* [Exercise directions]
Would you please copy each line below that includes the string "Definition"?

*** Material provided Section Begins ***

(* ===== verification/Reconcile.v ===== *)
(** * The reconciler ([internal/controller/loadbalancerconfig_controller.go])

    [Reconcile] reads the custom resource and its credentials, renders and
    writes eleven files, reloads the services whose files changed and stores the
    node's status.  The custom resource being worked on is [w_lbc]. *)

From S2P Require Import Prelude GoStrings Netip Types Interfaces Reconciler Vip Path Host.
From S2P Require Import WriteConfig Service Network Keepalived Haproxy NetworkManager.

Local Open Scope Z_scope.

(** The error slice and the set of updated services of [ReconcileLBConfig]. *)
Definition Acc : Type := gset NodeService * list error.

(** [if err != nil { errors = append(errors, err) } else if changed {
    updated[svc] = struct{}{} }] *)
Definition note (svc : NodeService) (res : bool * option error) (acc : Acc) : Acc :=
  let '(updated, errors) := acc in
  match res with
  | (_, Some err) => (updated, errors ++ [err])
  | (changed, None) => (if changed : bool then {[svc]} ∪ updated else updated, errors)
  end.

Section reconcile.
Context {HO : Host} {MI : MapIter} {ME : Multierr} {DI : Digest}.

Definition RenderConfig (r : LoadBalancerConfigReconciler)
    (renderFunc : LoadBalancerConfig → M (result string)) (configFile : string) (mode : Z)
    : M (bool * option error) :=
  lbconfig ← get_lbc;
  config ← renderFunc lbconfig;
  match config with
  | Err err => mret (false, Some err)
  | Ok config => CompareAndWrite r configFile config mode
  end.

Definition InitializeNodeStatus (r : LoadBalancerConfigReconciler) : M (option error) :=
  lbconfig ← get_lbc;
  match Nodes (Status lbconfig) with
  | None => put_lbc (set_Nodes {[Hostname r := Some zeroNodeStatus]} lbconfig)
  | Some _ => mret tt
  end;;
  match internalIPs r with
  | Err err => mret (Some (Wrapf "failed to compute internal IPs" err))
  | Ok ips =>
      publicIP ← primaryIPAddressForInterface (PublicInterface r) None;
      match publicIP with
      | Err err => mret (Some (Wrapf "failed to determine primary IP for public interface" err))
      | Ok publicIP =>
          clusterIface ← ClusterNetworkInterface r;
          match clusterIface with
          | Err err => mret (Some (Wrapf "failed to find cluster network interface" err))
          | Ok clusterIface =>
              privateIP ← primaryIPAddressForInterface clusterIface (Some (ClusterNetwork r));
              match privateIP with
              | Err err =>
                  mret (Some (Wrapf "failed to determine primary IP for cluster network interface" err))
              | Ok privateIP =>
                  lbconfig ← get_lbc;
                  match node_status (Hostname r) lbconfig with
                  | None => panic "nil pointer dereference: lbconfig.Status.Nodes[r.Hostname]"
                  | Some ns =>
                      put_lbc (put_node_status (Hostname r)
                        (set_VrrpIP (myInternalIP ips (IsPrimary (Keepalived r)))
                          (set_PrivateIP privateIP
                            (set_PublicIP publicIP (set_ns_Status NodeStatusConfiguring ns))))
                        lbconfig);;
                      mret None
                  end
              end
          end
      end
  end.

(** A file rendered by a function with more arguments than [RenderConfig] takes. *)
Definition renderAndWrite (r : LoadBalancerConfigReconciler) (svc : NodeService)
    (configFile : string) (mode : Z) (render : LoadBalancerConfig → M (result string)) (acc : Acc)
    : M Acc :=
  lbconfig ← get_lbc;
  data ← render lbconfig;
  match data with
  | Ok data => res ← CompareAndWrite r configFile data mode; mret (note svc res acc)
  | Err err => mret (note svc (false, Some err) acc)
  end.

(** [if changed, err := r.RenderConfig(...); err != nil ... else if changed ...] *)
Definition renderConfigStep (r : LoadBalancerConfigReconciler) (svc : NodeService)
    (configFile : string) (mode : Z) (render : LoadBalancerConfig → M (result string)) (acc : Acc)
    : M Acc :=
  res ← RenderConfig r render configFile mode; mret (note svc res acc).

Definition ReconcileLBConfig (r : LoadBalancerConfigReconciler) (credentialSecret : Secret)
    (localBackends : option LocalBackendConfiguration) : M (gset NodeService * option error) :=
  err ← InitializeNodeStatus r;
  match err with
  | Some err => mret (∅, Some (Wrapf "failed to initialize node status" err))
  | None =>
      acc ← renderAndWrite r HAProxy HAProxyAPIConfigFile 420
              (λ c, RenderHAProxyAPIConfig c localBackends) (∅, []);
      acc ← renderAndWrite r HAProxy HAProxyIngressConfigFile 420
              (λ c, RenderHAProxyIngressConfig c localBackends) acc;
      acc ← renderConfigStep r KeepalivedService KeepalivedConfigFile 420
              (RenderKeepalivedConfig r) acc;
      acc ← renderAndWrite r KeepalivedService FloatyConfigFile 420
              (λ c, mret (RenderFloatyConfig c credentialSecret)) acc;
      acc ← renderConfigStep r Conntrackd ConntrackdConfigFile 420 (RenderConntrackdConfig r) acc;
      acc ← renderConfigStep r NetworkManager PublicNMConnectionFile 384
              (RenderPublicNMConnection r) acc;
      acc ← renderConfigStep r NetworkManager ClusterNetworkNMConnectionFile 384
              (RenderClusterNetNMConnection r) acc;
      acc ← renderConfigStep r NetworkManager KeepalivedDummyNMConnectionFile 384
              RenderKeepalivedDummyNMConnection acc;
      acc ← renderConfigStep r Sysctl SysctlConfFile 420 (RenderSysctlConf r) acc;
      acc ← renderConfigStep r Firewalld FirewalldExternalZone 420 RenderFirewallExternalZone acc;
      acc ← renderConfigStep r Firewalld FirewalldDirectFile 420 (RenderFirewallDirectRules r) acc;
      let '(updated, errors) := acc in
      mret (updated, Combine (Some <$> errors))
  end.

(** The loop over [maps.Keys(updated)]; outside the real root nothing is run. *)
Fixpoint reloadComponents (r : LoadBalancerConfigReconciler) (components : list NodeService)
    (errors : list error) : M (list error) :=
  match components with
  | [] => mret errors
  | component :: components =>
      if negb (bool_decide (ConfigRoot r = "/")) then reloadComponents r components errors
      else
        err ← Reload component;
        reloadComponents r components (errors ++ option_list err)
  end.

Definition Reconcile (r : LoadBalancerConfigReconciler) (req : NamespacedName) : M (option error) :=
  t ← tick;
  match client_Get_LoadBalancerConfig t req with
  | Err err => mret (IgnoreNotFound err)
  | Ok lbconfig =>
      put_lbc lbconfig;;
      t ← tick;
      match client_Get_Secret t {| nn_Namespace := om_Namespace (lbc_Meta lbconfig);
                                   nn_Name := CloudCredentials_Name (Spec lbconfig) |} with
      | Err err => mret (Some (Wrapf "failed to read cloud provider credentials" err))
      | Ok credentialSecret =>
          '(updated, err) ← ReconcileLBConfig r credentialSecret None;
          errors ← reloadComponents r (map_keys updated) (option_list err);
          lbconfig ← get_lbc;
          match node_status (Hostname r) lbconfig with
          | None => panic "nil pointer dereference: lbconfig.Status.Nodes[r.Hostname]"
          | Some ns =>
              put_lbc (put_node_status (Hostname r)
                (set_ns_Status (if (length errors =? 0)%nat then NodeStatusReady
                                else NodeStatusFailed) ns) lbconfig);;
              statuserr ← Status_Update;
              mret (Combine [err; statuserr])
          end
      end
  end.

End reconcile.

*** Material provided Section Ends ***

* [Answer to this problem]
Definition Acc : Type := gset NodeService * list error.
Definition note (svc : NodeService) (res : bool * option error) (acc : Acc) : Acc :=
Definition RenderConfig (r : LoadBalancerConfigReconciler)
Definition InitializeNodeStatus (r : LoadBalancerConfigReconciler) : M (option error) :=
Definition renderAndWrite (r : LoadBalancerConfigReconciler) (svc : NodeService)
Definition renderConfigStep (r : LoadBalancerConfigReconciler) (svc : NodeService)
Definition ReconcileLBConfig (r : LoadBalancerConfigReconciler) (credentialSecret : Secret)
Definition Reconcile (r : LoadBalancerConfigReconciler) (req : NamespacedName) : M (option error) :=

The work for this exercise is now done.